* **Saved data entries**:

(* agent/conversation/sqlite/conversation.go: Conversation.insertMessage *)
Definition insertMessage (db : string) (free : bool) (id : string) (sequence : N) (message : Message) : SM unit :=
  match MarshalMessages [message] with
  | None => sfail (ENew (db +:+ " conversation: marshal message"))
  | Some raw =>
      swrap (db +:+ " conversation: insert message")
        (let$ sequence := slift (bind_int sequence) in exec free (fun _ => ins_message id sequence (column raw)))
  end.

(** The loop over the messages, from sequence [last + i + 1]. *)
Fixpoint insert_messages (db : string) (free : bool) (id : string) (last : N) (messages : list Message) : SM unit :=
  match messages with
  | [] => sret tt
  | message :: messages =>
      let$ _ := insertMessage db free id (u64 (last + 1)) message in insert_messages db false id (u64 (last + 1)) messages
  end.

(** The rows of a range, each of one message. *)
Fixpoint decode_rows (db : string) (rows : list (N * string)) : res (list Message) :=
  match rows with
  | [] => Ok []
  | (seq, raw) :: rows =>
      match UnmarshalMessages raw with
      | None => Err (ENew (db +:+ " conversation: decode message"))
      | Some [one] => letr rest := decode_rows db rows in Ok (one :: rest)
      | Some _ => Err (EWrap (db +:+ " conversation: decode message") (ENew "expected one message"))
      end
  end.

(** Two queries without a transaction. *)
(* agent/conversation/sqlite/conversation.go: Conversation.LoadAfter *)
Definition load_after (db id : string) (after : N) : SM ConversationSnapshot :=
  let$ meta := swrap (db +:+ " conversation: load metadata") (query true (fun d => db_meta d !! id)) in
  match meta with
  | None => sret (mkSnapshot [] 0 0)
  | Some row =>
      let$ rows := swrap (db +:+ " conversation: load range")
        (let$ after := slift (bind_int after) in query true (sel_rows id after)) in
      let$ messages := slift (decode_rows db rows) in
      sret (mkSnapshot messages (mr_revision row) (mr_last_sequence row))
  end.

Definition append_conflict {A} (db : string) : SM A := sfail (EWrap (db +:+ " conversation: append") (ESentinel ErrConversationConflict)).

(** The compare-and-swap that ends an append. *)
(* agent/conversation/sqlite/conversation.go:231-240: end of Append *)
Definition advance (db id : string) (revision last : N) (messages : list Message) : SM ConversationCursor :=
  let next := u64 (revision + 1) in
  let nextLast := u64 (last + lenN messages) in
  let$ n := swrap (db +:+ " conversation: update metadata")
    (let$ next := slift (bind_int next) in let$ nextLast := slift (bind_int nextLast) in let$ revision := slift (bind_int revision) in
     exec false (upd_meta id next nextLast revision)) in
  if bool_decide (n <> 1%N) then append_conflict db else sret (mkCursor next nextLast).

...

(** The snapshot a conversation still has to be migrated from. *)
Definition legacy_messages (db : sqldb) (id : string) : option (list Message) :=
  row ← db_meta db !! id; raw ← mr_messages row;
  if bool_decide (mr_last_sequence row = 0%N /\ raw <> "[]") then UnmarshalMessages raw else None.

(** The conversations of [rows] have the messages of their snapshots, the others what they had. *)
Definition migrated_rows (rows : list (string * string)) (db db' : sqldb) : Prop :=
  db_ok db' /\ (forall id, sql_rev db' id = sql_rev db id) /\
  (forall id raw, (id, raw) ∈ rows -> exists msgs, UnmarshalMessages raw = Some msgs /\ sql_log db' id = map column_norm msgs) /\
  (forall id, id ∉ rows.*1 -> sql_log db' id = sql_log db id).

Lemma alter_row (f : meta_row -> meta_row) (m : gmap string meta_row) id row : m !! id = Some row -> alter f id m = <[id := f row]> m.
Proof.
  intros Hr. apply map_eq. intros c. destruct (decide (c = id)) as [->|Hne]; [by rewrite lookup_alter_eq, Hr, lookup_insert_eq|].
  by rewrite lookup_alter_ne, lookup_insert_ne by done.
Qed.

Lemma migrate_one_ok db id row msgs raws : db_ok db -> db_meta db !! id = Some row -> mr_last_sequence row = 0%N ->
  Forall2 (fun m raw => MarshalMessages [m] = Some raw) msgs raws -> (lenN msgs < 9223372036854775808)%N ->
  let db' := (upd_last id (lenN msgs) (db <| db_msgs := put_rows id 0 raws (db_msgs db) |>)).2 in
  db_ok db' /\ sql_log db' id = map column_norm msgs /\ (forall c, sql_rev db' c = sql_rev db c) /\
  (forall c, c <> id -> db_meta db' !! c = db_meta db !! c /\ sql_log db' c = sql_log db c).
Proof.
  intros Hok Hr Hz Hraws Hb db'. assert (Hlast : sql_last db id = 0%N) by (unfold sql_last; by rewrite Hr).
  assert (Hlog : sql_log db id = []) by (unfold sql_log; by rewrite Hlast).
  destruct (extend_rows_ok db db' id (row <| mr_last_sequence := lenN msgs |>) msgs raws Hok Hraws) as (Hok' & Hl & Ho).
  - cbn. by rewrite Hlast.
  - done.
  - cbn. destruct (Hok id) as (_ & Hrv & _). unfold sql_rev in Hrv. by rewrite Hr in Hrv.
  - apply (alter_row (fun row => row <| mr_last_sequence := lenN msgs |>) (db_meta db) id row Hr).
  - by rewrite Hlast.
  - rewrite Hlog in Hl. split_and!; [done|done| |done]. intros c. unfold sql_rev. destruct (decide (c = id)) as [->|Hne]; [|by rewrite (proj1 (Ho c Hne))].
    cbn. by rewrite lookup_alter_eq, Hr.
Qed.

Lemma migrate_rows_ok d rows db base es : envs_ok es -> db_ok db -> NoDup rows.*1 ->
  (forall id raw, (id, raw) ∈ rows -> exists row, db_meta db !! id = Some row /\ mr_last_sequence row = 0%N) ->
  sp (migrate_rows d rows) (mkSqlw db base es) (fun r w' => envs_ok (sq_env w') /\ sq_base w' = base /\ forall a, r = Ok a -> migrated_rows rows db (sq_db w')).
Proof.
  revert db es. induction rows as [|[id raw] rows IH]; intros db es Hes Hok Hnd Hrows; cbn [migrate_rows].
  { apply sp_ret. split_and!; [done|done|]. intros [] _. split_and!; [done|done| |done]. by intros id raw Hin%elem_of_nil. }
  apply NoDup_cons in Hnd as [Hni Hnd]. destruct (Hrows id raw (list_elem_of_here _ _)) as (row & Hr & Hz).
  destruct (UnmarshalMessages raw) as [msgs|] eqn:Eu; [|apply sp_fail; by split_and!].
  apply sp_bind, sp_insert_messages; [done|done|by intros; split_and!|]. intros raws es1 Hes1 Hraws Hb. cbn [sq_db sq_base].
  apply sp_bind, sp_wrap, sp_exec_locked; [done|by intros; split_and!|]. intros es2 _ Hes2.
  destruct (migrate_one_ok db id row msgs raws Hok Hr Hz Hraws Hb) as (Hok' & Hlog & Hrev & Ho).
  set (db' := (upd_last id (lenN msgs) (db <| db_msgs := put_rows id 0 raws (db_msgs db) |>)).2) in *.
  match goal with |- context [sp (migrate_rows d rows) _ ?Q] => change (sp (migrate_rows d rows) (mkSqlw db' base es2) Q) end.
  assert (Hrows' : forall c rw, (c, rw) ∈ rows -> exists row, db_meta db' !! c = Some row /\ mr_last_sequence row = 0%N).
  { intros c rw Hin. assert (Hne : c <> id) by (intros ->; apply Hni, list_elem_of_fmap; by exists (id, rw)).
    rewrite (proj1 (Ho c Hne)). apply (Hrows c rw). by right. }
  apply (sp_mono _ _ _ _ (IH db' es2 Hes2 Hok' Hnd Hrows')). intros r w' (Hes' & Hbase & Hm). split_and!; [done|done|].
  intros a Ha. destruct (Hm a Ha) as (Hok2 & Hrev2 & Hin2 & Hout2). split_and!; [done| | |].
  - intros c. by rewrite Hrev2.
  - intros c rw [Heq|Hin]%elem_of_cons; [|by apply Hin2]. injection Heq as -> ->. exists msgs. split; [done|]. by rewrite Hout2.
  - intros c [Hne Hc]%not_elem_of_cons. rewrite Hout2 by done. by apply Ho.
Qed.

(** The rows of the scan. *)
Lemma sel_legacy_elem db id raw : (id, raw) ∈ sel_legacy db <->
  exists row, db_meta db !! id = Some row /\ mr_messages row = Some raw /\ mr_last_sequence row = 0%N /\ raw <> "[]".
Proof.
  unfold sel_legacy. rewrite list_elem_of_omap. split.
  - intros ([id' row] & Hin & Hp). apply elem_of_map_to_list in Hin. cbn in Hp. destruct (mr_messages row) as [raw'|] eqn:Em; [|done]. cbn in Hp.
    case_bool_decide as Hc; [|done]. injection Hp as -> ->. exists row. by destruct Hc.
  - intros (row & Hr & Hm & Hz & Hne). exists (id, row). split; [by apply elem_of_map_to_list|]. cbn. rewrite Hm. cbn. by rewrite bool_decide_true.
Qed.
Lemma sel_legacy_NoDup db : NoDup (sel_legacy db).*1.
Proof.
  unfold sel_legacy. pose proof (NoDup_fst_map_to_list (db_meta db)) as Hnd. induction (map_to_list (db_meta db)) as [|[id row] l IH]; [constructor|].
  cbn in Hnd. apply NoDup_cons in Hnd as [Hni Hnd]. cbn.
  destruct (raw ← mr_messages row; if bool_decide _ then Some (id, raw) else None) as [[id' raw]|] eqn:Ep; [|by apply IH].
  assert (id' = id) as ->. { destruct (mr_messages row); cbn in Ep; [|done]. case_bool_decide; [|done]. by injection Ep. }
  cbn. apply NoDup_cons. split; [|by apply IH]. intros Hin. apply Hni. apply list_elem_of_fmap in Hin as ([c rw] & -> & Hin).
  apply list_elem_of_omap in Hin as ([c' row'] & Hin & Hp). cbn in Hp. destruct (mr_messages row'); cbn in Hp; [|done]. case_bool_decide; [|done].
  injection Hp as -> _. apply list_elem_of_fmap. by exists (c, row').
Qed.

* **Exercise goal**: Go through the records and report each line that contains "range".

* **Solution below**:
(** The rows of a range, each of one message. *)
      let$ rows := swrap (db +:+ " conversation: load range")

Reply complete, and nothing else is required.